Her testimony shed some light on how Farrera-Brochez could have gotten the stolen database out from Singapore to Kentucky, where he sent e-mails three years later to Singapore officials threatening to release the database if they did not meet his requests.
Farrera-Brochez, 34, faces three charges in the US related to stolen identification documents from Singapore. He is accused of sending two e-mails on Jan 22 and Feb 18 this year with the intent to extort the Singapore government, and of knowingly possessing the stolen documents in violation of federal law.
Singapore authorities first became aware that Farrera-Brochez had accessed the database in 2016, when he gave them the names and details of 75 individuals on the HIV registry, Health Minister Gan Kim Yong told Parliament in February this year.
On Monday, Ministry of Health communicable diseases director Vernon Lee testified in Kentucky that following a police investigation in 2016, the ministry had no reason to believe that Farrera-Brochez had kept any part of the database. The version he had accessed appeared to be from 2012, said Dr Lee.
The resurfacing of the stolen data in 2019 “was the first time we knew he had the entire database of thousands of records. It was a complete shock to us,” Dr Lee told the 12-member jury.
Ms King recounted how her son contacted her again in the middle of 2018 from the Philippines, after he had been deported from Singapore after serving a prison sentence for drug and fraud-related crimes.
She agreed to e-mail him the files, she said, “because he would stop berating me and being mean.”
In a series of phone calls, e-mails and text messages which she later resorted to blocking, Farrera-Brochez asked her to send the files she had earlier downloaded. But she could not find them and said she did not do so.
“I didn’t want anything to do with anything,” added Ms King, who was later heard crying as she left the courtroom.
US prosecutors said that an e-mail containing a screenshot of the HIV registry data had been sent from one of Ms King’s e-mail accounts to another, and that Farrera-Brochez had access to both accounts.
During the trial, US prosecutors sought to prove that Farrera-Brochez knowingly sent messages from one country to another with a wrongful threat to extort something of value from the Singapore government.
The court was played a recording Farrera-Brochez made of a phone call with FBI special agent Chelsea Holliday, during which he said: “I am willing to cooperate but they are going to have to release my husband.”
In the same call, he also asked for the restoration of the medical license of his partner Ler Teck Siang, who was convicted of drug and fraud crimes, and the return of his cats.
MOH’s Dr Lee testified that Farrera-Brochez’s leak of the database had caused shock, fear and anxiety among the thousands of HIV patients on the registry as the ministry worked to contact them in the wake of the leak.

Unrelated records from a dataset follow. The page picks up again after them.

(* ===== verification/Prelude.v ===== *)
(** * CADS Tunnel: a verification development

    CADS Tunnel lets machines behind NAT reach each other through an edge: agents hold
    channels with each other, admitted by signed grants, carried by relays when no direct
    path exists, metered and paid through a settlement chain. The implementation is a Rust
    workspace under [src/crates/]; this library models the parts of it that decide
    something, and proves what they decide.

    ** The program's parts

    - [crates/common] ([ct_common]) is the shared core: wire formats, credentials and
      grants, the replay and rate tables, the proof-of-work gate, the capacity marketplace,
      the settlement chain with its escrow and leader election, the policy engine, the
      overlay planner and the framing of the TLS-TCP fallback.
    - [crates/masque-proxy] is the CONNECT-UDP proxy an agent uses when UDP is blocked.
    - [crates/dns] is the authoritative responder for ACME DNS-01 challenges.
    - [crates/edge] terminates the front door on port 443 and runs the relays; it calls
      [ct_common] for every admission decision.
    - [crates/control-plane] is the account, billing and enrollment service; [crates/client]
      and the agent tools are the other ends of the protocols.

    A grant or an invitation is parsed and verified ([Channels]), the signer's messages are
    unambiguous ([Signing]), its use is limited ([Limits], [Pow], [AccessWindow]) and routed
    ([Reach], [Policy], [Overlay], [Shortcuts]); capacity is offered and matched ([Market]),
    paid through holds of an escrow ([Escrow]) whose operations are the content of the
    blocks ([Settlement]) that an elected leader appends ([Election]); bytes travel in the
    frames of [Framing], the capsules of [Masque], or after the classification of
    [FrontDoor].

    ** Files

    - [Prelude]: results and errors, machine integers, bytes and their codecs, tactics.
    - [RustStd]: what the code uses of Rust's standard library on strings, slices and
      sorting: UTF-8 validity, [trim], [split], [join], [chunks], ASCII case, byte order,
      decimal texts, the stable sort.
    - [Maps]: ordered iteration of maps, sums of balances.
    - [Interfaces]: the classes the components are proved against: [WireCodec] with its laws,
      [Ed25519] with its laws (and a toy instance for concrete runs), the byte cursor.
    - [Codec] ([common/src/hex.rs], [ct.rs], [preimage.rs]): [Hex], [Ct], [Preimage].
    - [Limits] ([replay.rs], [ratelimit.rs]): [Replay], [RateLimit].
    - [Pow] ([pow.rs]): the admission gate's puzzle.
    - [Wire] ([lib.rs], [credential.rs]): [Capability], [normalize_hostname], [Credential].
    - [AccessWindow] ([access_window.rs]): weekly and dated opening rules.
    - [Market] ([channel.rs], the marketplace half): offers, bids, matching, commitments,
      usage receipts, acceptances.
    - [Settlement] ([settlement.rs]): [Transfer], [Block], [Chain].
    - [Escrow] ([settlement.rs]): [Hold], [Escrow], [SettlementOp].
    - [Election] ([settlement.rs]): votes, the leader, attestations.
    - [Channels] ([channel.rs]): grants, invitations, join requests, membership staples and
      their cache, billing, settle receipts, agent cards.
    - [Reach] ([channel.rs]): address classes, dial filters, superpeers.
    - [Binding] ([agent_binding.rs]): the binding of an agent's key to a routing token.
    - [Signing]: the signed messages of the plane, together, with an edge's heartbeat.
    - [Policy] ([policy.rs]): flows, desired channels, explanation, reconciliation.
    - [Graph], [Overlay], [Shortcuts] ([overlay.rs]): connectivity and greedy exchange;
      union-find and Kruskal; Floyd-Warshall, shortcuts and the planner's entry points.
    - [Framing] ([fallback_framing.rs]): frame writer, frame reader, keepalive tracker.
    - [Masque] ([masque-proxy/src/varint.rs], [capsule.rs], [lib.rs]): [Varint], [Capsule],
      [Proxy].
    - [Dns] ([dns/src/message.rs], [store.rs], [server.rs]): [Message], [Store], [Server].
    - [FrontDoor] ([edge/src/sni.rs], [ja4.rs], [log_throttle.rs]): [Sni], [Ja4],
      [LogThrottle].
    - [Pipeline] ([common/src/pipeline.rs]): roles, convening under three policies, invitations.
    - [Sqlite]: tables with keys, transactions, the order of [ROWID].
    - [Enroll] ([control-plane/src/enrollment.rs], [credential.rs], [issuance.rs], the
      enrollment and bootstrap tables of [storage.rs]): [EnrollStore], join tokens, bootstrap.
    - [Accounts] ([accounts.rs], [billing.rs], [payment.rs], the ledger of [storage.rs], the
      purchase route of [service.rs]): [Ledger], [PaymentIntake], [LedgerStore], [Purchase].
    - [ChannelStore] ([storage.rs], 5636 to 7048): the channel registry, one transaction a step.
    - [ChannelGate] ([service.rs], [portal_api.rs]): the channel routes over that store, cut
      into the sections that hold its lock.
    - [SockAddr]: parser and printer of socket addresses.
    - [Broker] ([edge/src/channel_broker.rs]): [Pairer], sibling sightings, presence.
    - [Membership] ([edge/src/channel_authorize.rs], [grant_revocation.rs]): the authorizer's
      caches and queries, revocation, the sweep of live splices.
    - [Join] ([common/src/channel_wire.rs], [channel_wire/io.rs], [channel_broker.rs]): the join
      exchange with both ends as programs over a byte stream.
    - [EdgeParts] ([edge/src/state.rs]): connection caps, the broker's heartbeat, the refusal
      penalty, the fingerprint table.
    - [EdgeState], [EdgeTunnels] ([edge/src/state.rs]): the routing state and its operations;
      the theorems on them.
    - [KeyProof] ([edge/src/agent_key.rs], the roles A and V of [serve.rs]): the handshake that
      proves an agent's key, its configuration, the life of an agent's connection.
    - [Delivery] ([common/src/delivery.rs]): capabilities of a session, the records and the pump
      of one end of a session with delivery confirmation.
    - [Receipts] ([common/src/receipt.rs]): JSON values and their canonical text, signed receipts,
      the verifier of a chain.
    - [History] ([edge/src/tunnel_history.rs]): the sessions of the tunnels and their receipts.
    - [Upgrade] ([common/src/upgrade.rs], the multiplexed pump of [noise.rs]): the negotiation of
      a direct connection, the pump over two connections, the session around it.
    - [TunnelStore], [TunnelRuns] ([control-plane/src/storage.rs], [SqliteTunnelStore]): the tunnels of
      the accounts with grants, gates, badges, alerts, share links and certificate claims, one
      transaction a step; the theorems on them.

    A comment before a definition names the lines it translates and the Rust item; a
    definition keeps the item's name where it can.

    ** Conventions

    A byte is [byte], a [Vec<u8>], [String] or array a list of bytes; texts are the bytes of
    their UTF-8 form. Unsigned integers are [N] with the wrap-around or saturation written
    out, signed ones [Z]; the width is a hypothesis of the theorems that need it. The crates
    are built with overflow checks off, so unchecked arithmetic wraps. A [Result] is
    [Result]; an operation that can panic returns an [option] whose [None] is the panic
    ([Chain], [DisjointSet], [Overlay], [Shortcuts], [Varint], [Proxy]), and the theorems show
    when it does not. State is passed explicitly: [&mut self] methods return the new state.
    A method that holds a lock for its whole body is one step; interleavings are sequences
    of steps ([Proxy], [Store], [LogThrottle], [ChannelGate], [Tunnels], [KeyProof]). A [HashMap] or [BTreeMap] is a [gmap];
    where the code iterates a hash map, the theorem holds for any order.

    Parameters stand for what is not in the repository: [sha256], the [Ed25519] class (a
    verification that accepts what the key's owner signed; forging is excluded only where a
    theorem says so), tokio's [AsyncRead] and [AsyncWrite], the latency callback of the
    planner, the outcome of file and socket calls.

    Recursion on data that shrinks without being structural carries fuel, and the fuel is
    shown to be enough: the parsers and drains take one round per byte ([S (length buf)]);
    [find] of the disjoint sets takes one round per element, because a parent chain cannot
    be longer; the search of [solve] ends within [s + 1] rounds when [s] is a solution
    ([solve_terminates]).

    ** What the theorems show

    - Settlement: every reachable chain is valid and conserves value; a signed transfer
      is used once; a replica accepts exactly the next block of a valid chain and ends in
      the same state; the tip's hash commits to all blocks.
    - Escrow: what is locked is paid once or refunded, to the right party, never lost.
    - Election: the leader is exactly the strict majority's choice; two leaders expose a
      member that signed two votes.
    - Channels and signing: admissions are exactly what the signatures and the cache
      justify; the 25 messages that are signed under a domain are injective together, so a
      signature cannot be moved from one to another, and a bare 32-byte challenge is none of
      them but the shortest credentials; wire formats decode exactly what they encode.
    - Limits: the replay and rate tables refine the history of calls, within their bounds.
    - Market, access windows, reachability: exact decisions, no overbooking.
    - Policy and overlay: decisions are explained and converge; the overlay is a minimum
      spanning forest extended by the best shortcut of each round, of the promised size.
    - Framing, MASQUE, DNS, front door: what one side encodes the other decodes, whatever
      way the network cuts it; malformed input is refused, never read out of bounds; buffers
      and responses are bounded; routing and admission are exactly the stated tables.
    - Pipelines: a convened pipeline is exactly the policy's choice among the qualifying offers.
    - Accounts and purchases: the SQL ledger refines the in-memory one, its refusals included and
      without errors of the database; no operation creates
      credit; a block holds; a purchase with an idempotency key happens once.
    - Enrollment: a join token is redeemed once, and a binding in the store is the very key that
      was proven.
    - Channel registry and routes: the tables stay consistent, removals and revocations are
      complete, quotas hold under any interleaving of the routes, an invitation admits once while
      its expiry is below 2^63 and no later clock has pruned its record.
    - Broker, membership, join: every parked member is accounted for; a pair that completes
      agrees on its addresses, or an end is told why; the exchange admits exactly the requests whose grant, possession
      and endpoint pass; an honest member is admitted, and a refusal reaches it with its reason;
      a sweep cuts exactly the splices that lost their membership.
    - Edge: the routing state keeps its invariant, a revoked tunnel stays down, an enforced
      tunnel serves only agents whose registration carried a proof of the pinned key, a pin never
      goes back, a delivery takes the first live
      connection; caps, penalties and tables are exact and bounded.
    - Key proofs: a key is proven exactly by the handshake, and only such keys are pinned.
    - Delivery, for local sides whose end is told apart from the normal one: what an end reports
      as delivered was taken by the other end's application, a session without failures
      completes whatever its watchdog does, an honest peer is never accused.
    - Receipts and history: a verified receipt was signed over what it shows; every session has
      its receipts, and when the export of one tunnel verifies.
    - Upgrade: no byte is lost, repeated or reordered across the cut-over, the pump drains or ends
      with the error of a failed write, and a session becomes direct-only only when both ends
      agreed, with the marker on the relay.
    - Tunnel store: its tables stay consistent, a freed hostname passes nothing on, a spent link
      stays dead, a certificate is kept, the ledger of issuances is a day apart and lasts, the
      batched admission is the single one, a transfer moves exactly one tunnel.

    Definitions that translate code which a comment or a document describes differently are
    marked by lemmas that show the difference on a concrete input:
    [Reach.Address.broadcast_passes], [Escrow.relock_replays_receipt],
    [Shortcuts.not_the_farthest], [Proxy.plus_pairs_are_tokens],
    [Message.question_lowercased], [Message.dotted_label_splits],
    [ChannelStore.readding_forgets_the_claim], [ChannelGate.redemption_crosses_owners],
    [Pairer.three_sweeps_confirm], [Join.admission_bounded], [Join.Demo.oversized_ack],
    [Tunnels.parked_gauge_drifts], [Tunnels.uptime_survives_reaping],
    [unknown_zero_reads_as_normal], [interleaved_export_fails], [missed_receipt_leaves_no_gap],
    [unoffered_responder_waits], [missing_half_is_an_error],
    [broken_application_is_an_error], [ChannelStore.late_redemption_replays],
    [ChannelStore.far_invitation_replays], [pruned_export_fails],
    [moved_session_unattested], [overflowed_session_stays], [credential_as_challenge],
    [KeyProof.unanswered_registration_stays], and in [TunnelRuns]
    [opted_out_lapse_jumps_queue], [late_request_reaches_next_owner],
    [bridge_without_login], [grant_while_off].

    ** Not modelled

    The asynchronous loops around the modelled steps (sockets, TLS, QUIC, HTTP servers and
    clients), the portal's pages, the user interface and the deployment scripts: they are input
    and output, or calls of libraries outside the repository. serde's derived codecs are
    generated code. Of the control plane's SQL, the ledger, enrollment, bootstrap, channel and
    tunnel tables are modelled, each from a fresh file (a database that predates the unique
    index on hostnames and holds duplicates is outside); the topology, network and edge-mesh
    tables are not. Of the edge, the
    accept loops of [serve.rs] and the relay's copy loops are not; of [ct_common] not the Noise
    handshake, which is a library's, nor the dialer of channels. The manifest lists every part with
    its status. *)

From Stdlib Require Export Strings.Byte NArith ZArith Lia.
From stdpp Require Export base gmap list countable.
From Stdlib Require Strings.String.
Export Strings.String.StringSyntax.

“Some were depressed, even suicidal because of this,” he said, adding that the leak adversely affected the trust that patients had in MOH to safeguard their data. “If the data is published, who knows what others might use the data for.”

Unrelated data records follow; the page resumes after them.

(* ===== verification/RustStd.v ===== *)
(** * The string operations of Rust's standard library the code uses

    A Rust [String] is its bytes, a [bytes] that passes [utf8_valid] (the test
    [String::from_utf8] makes). The operations below are the ones the modelled
    code calls on [str] values, on the bytes. *)

From Stdlib Require DecimalString DecimalN DecimalPos.
From stdpp Require Import sorting.
From S2P Require Import Prelude.

(** ** UTF-8 *)

Definition in_range (lo hi n : N) : bool := (lo <=? n) && (n <=? hi).
Definition is_cont (b : byte) : bool := in_range 128 191 (N_of_byte b).

(** The second byte of a three-byte sequence: no overlong form, no surrogate. *)
Definition second_of_three (n0 : N) (b1 : byte) : bool :=
  if n0 =? 224 then in_range 160 191 (N_of_byte b1)
  else if n0 =? 237 then in_range 128 159 (N_of_byte b1)
  else is_cont b1.

(** The second byte of a four-byte sequence: no overlong form, at most U+10FFFF. *)
Definition second_of_four (n0 : N) (b1 : byte) : bool :=
  if n0 =? 240 then in_range 144 191 (N_of_byte b1)
  else if n0 =? 244 then in_range 128 143 (N_of_byte b1)
  else is_cont b1.

Fixpoint utf8_valid (l : bytes) : bool :=
  match l with
  | [] => true
  | b0 :: l1 =>
    let n0 := N_of_byte b0 in
    if n0 <? 128 then utf8_valid l1
    else match l1 with
    | [] => false
    | b1 :: l2 =>
      if in_range 194 223 n0 then is_cont b1 && utf8_valid l2
      else match l2 with
      | [] => false
      | b2 :: l3 =>
        if in_range 224 239 n0
        then second_of_three n0 b1 && is_cont b2 && utf8_valid l3
        else match l3 with
        | [] => false
        | b3 :: l4 =>
          in_range 240 244 n0 && second_of_four n0 b1 && is_cont b2 && is_cont b3
            && utf8_valid l4
        end
      end
    end
  end.

(** [String::from_utf8(..).ok()]. *)
Definition from_utf8 (l : bytes) : option bytes := if utf8_valid l then Some l else None.

Definition is_ascii (b : byte) : bool := N_of_byte b <? 128.

(** ** ASCII classes and case *)

Definition is_digit (b : byte) : bool := in_range 48 57 (N_of_byte b).
Definition is_lower (b : byte) : bool := in_range 97 122 (N_of_byte b).
Definition is_upper (b : byte) : bool := in_range 65 90 (N_of_byte b).
Definition is_ascii_alphanumeric (b : byte) : bool := is_digit b || is_lower b || is_upper b.

Definition ascii_lower (b : byte) : byte :=
  if is_upper b then byte_of_N (N_of_byte b + 32) else b.
Definition to_ascii_lowercase (s : bytes) : bytes := map ascii_lower s.

(** ** [starts_with], [ends_with], [split], [trim] *)

Fixpoint starts_with (p s : bytes) : bool :=
  match p, s with
  | [], _ => true
  | _ :: _, [] => false
  | a :: p', b :: s' => bool_decide (a = b) && starts_with p' s'
  end.
Definition ends_with (p s : bytes) : bool := starts_with (rev p) (rev s).

(** [str::split] on one ASCII character. *)
Fixpoint split_on (c : byte) (s : bytes) : list bytes :=
  match s with
  | [] => [[]]
  | b :: s' =>
    match split_on c s' with
    | [] => [[b]]
    | w :: ws => if bool_decide (b = c) then [] :: w :: ws else (b :: w) :: ws
    end
  end.

(** [[&str]::join]. *)
Fixpoint join (sep : bytes) (l : list bytes) : bytes :=
  match l with [] => [] | [x] => x | x :: l => x ++ sep ++ join sep l end.

(** [slice::chunks]: pieces of [n], the last one may be shorter. Every piece takes at
    least one byte, so [length s] rounds are enough. *)
Fixpoint chunks_fuel (fuel n : nat) (s : bytes) : list bytes :=
  match fuel, s with
  | O, _ | _, [] => []
  | S fuel, _ => take n s :: chunks_fuel fuel n (drop n s)
  end.
Definition chunks (n : nat) (s : bytes) : list bytes := chunks_fuel (length s) n s.

(** [buf.get(from..to)]. *)
Definition get_range (buf : bytes) (from to : nat) : option bytes :=
  if (from <=? to)%nat && (to <=? length buf)%nat then Some (slice from to buf) else None.

(** [u16::from_be_bytes([*buf.get(p)?, *buf.get(p + 1)?])]. *)
Definition get_u16 (buf : bytes) (p : nat) : option N :=
  hi ← buf !! p; lo ← buf !! S p; Some (be_val [hi; lo]).

(** The encodings of the characters with Unicode's [White_Space] property. *)
Definition white_space : list bytes :=
  map (map byte_of_N)
    ([[9]; [10]; [11]; [12]; [13]; [32]; [194; 133]; [194; 160]; [225; 154; 128]]
     ++ map (λ k, [226; 128; k]) [128; 129; 130; 131; 132; 133; 134; 135; 136; 137; 138]
     ++ [[226; 128; 168]; [226; 128; 169]; [226; 128; 175]; [226; 129; 159]; [227; 128; 128]]).

(** Strip any of [ws] from the front, as often as one is there; every round drops
    at least one byte, so [length s] rounds are enough. *)
Fixpoint strip_front (ws : list bytes) (fuel : nat) (s : bytes) : bytes :=
  match fuel with
  | O => s
  | S fuel' =>
    match find (λ w, starts_with w s) ws with
    | Some w => strip_front ws fuel' (drop (length w) s)
    | None => s
    end
  end.
Definition trim_start (s : bytes) : bytes := strip_front white_space (length s) s.
Definition trim_end (s : bytes) : bytes :=
  rev (strip_front (map (@rev byte) white_space) (length s) (rev s)).
Definition trim (s : bytes) : bytes := trim_end (trim_start s).

(** [str::trim_end_matches] with one ASCII character. *)
Fixpoint drop_while_byte (c : byte) (s : bytes) : bytes :=
  match s with
  | b :: s' => if bool_decide (b = c) then drop_while_byte c s' else s
  | [] => []
  end.
Definition trim_end_matches (c : byte) (s : bytes) : bytes := rev (drop_while_byte c (rev s)).

(** Byte-wise lexicographic order: [Ord] of [String] and of [[u8; n]]. *)
Fixpoint bytes_leb (a b : bytes) : bool :=
  match a, b with
  | [], _ => true
  | _ :: _, [] => false
  | x :: a', y :: b' =>
    (N_of_byte x <? N_of_byte y) || ((N_of_byte x =? N_of_byte y) && bytes_leb a' b')
  end.
Definition bytes_le (a b : bytes) : Prop := bytes_leb a b = true.

(** ** Facts *)

Lemma from_utf8_Some l s : from_utf8 l = Some s ↔ utf8_valid l = true ∧ s = l.
Proof. unfold from_utf8. destruct (utf8_valid l); naive_solver. Qed.

Lemma utf8_valid_ascii l : forallb is_ascii l = true → utf8_valid l = true.
Proof.
  induction l as [|b l IH]; [done|]. cbn [forallb]. intros [H1 H2]%andb_true_iff.
  cbn [utf8_valid]. unfold is_ascii in H1. rewrite H1. auto.
Qed.

#[global] Instance bytes_le_dec : RelDecision bytes_le.
Proof. intros a b. unfold bytes_le. apply _. Defined.

Lemma bytes_le_refl a : bytes_le a a.
Proof.
  unfold bytes_le. induction a as [|x a IH]; [done|]. cbn.
  rewrite N.eqb_refl, IH. by rewrite andb_true_r, orb_true_r.
Qed.

Lemma bytes_le_total a b : bytes_le a b ∨ bytes_le b a.
Proof.
  unfold bytes_le. revert b. induction a as [|x a IH]; intros [|y b]; cbn; auto.
  destruct (N.lt_trichotomy (N_of_byte x) (N_of_byte y)) as [H|[H|H]].
  - left. apply N.ltb_lt in H. by rewrite H.
  - rewrite H, N.eqb_refl. destruct (IH b) as [->| ->]; rewrite andb_true_r, orb_true_r; auto.
  - right. apply N.ltb_lt in H. by rewrite H.
Qed.

Lemma bytes_le_antisym a b : bytes_le a b → bytes_le b a → a = b.
Proof.
  unfold bytes_le. revert b. induction a as [|x a IH]; intros [|y b]; cbn; try done.
  intros [H1|H1]%orb_true_iff [H2|H2]%orb_true_iff; bool_facts; try lia.
  f_equal; [by apply N_of_byte_inj|by apply IH].
Qed.

Lemma bytes_le_trans a b c : bytes_le a b → bytes_le b c → bytes_le a c.
Proof.
  unfold bytes_le. revert b c. induction a as [|x a IH]; intros [|y b] [|z c]; cbn; try done.
  intros [H1|H1]%orb_true_iff [H2|H2]%orb_true_iff; bool_facts; apply orb_true_iff.
  - left. apply N.ltb_lt. lia.
  - left. apply N.ltb_lt. lia.
  - left. apply N.ltb_lt. lia.
  - right. apply andb_true_iff. split; [apply N.eqb_eq; lia|by eapply IH].
Qed.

HOW FARRERA-BROCHEZ WAS BROUGHT IN
During Monday’s 5 ½ hour hearing, the jury heard from seven witnesses, including five law enforcement officers who were involved in the case.
The FBI’s Ms Holliday said she had tried multiple times to get Farrera-Brochez in for an interview in January after investigators were alerted to the HIV database leak from their colleague working in Singapore.
“He said he’d rather put a bullet in his head than turn over the database,” she said as she recounted earlier phone conversations with Farrera-Brochez.
When her phone calls to him stopped going through on Feb 21, Ms Holliday said she was afraid he could have harmed himself and contacted Ms King for help in locating her son.
Ms King gave the agent a possible location for her son over an hour’s drive away and a Kentucky state police officer found him near there at a barn just off a highway, where he appeared to have been living out of his car, and detained him.
Ms Holliday testified that copies of the HIV database had been found on seven of the 11 devices seized from Farrera-Brochez. She also found an active link to a spreadsheet stored on the Google Drive cloud service, which contained the database information.
If found guilty of the first two charges, he may be jailed up to two years and fined up to US$250,000 (S$340,000) per charge. If convicted of the third charge, he may be jailed up to five years and fined up to US$250,000.
The trial continues on Tuesday, when Farrera-Brochez is scheduled to testify. It is expected to conclude on the same day.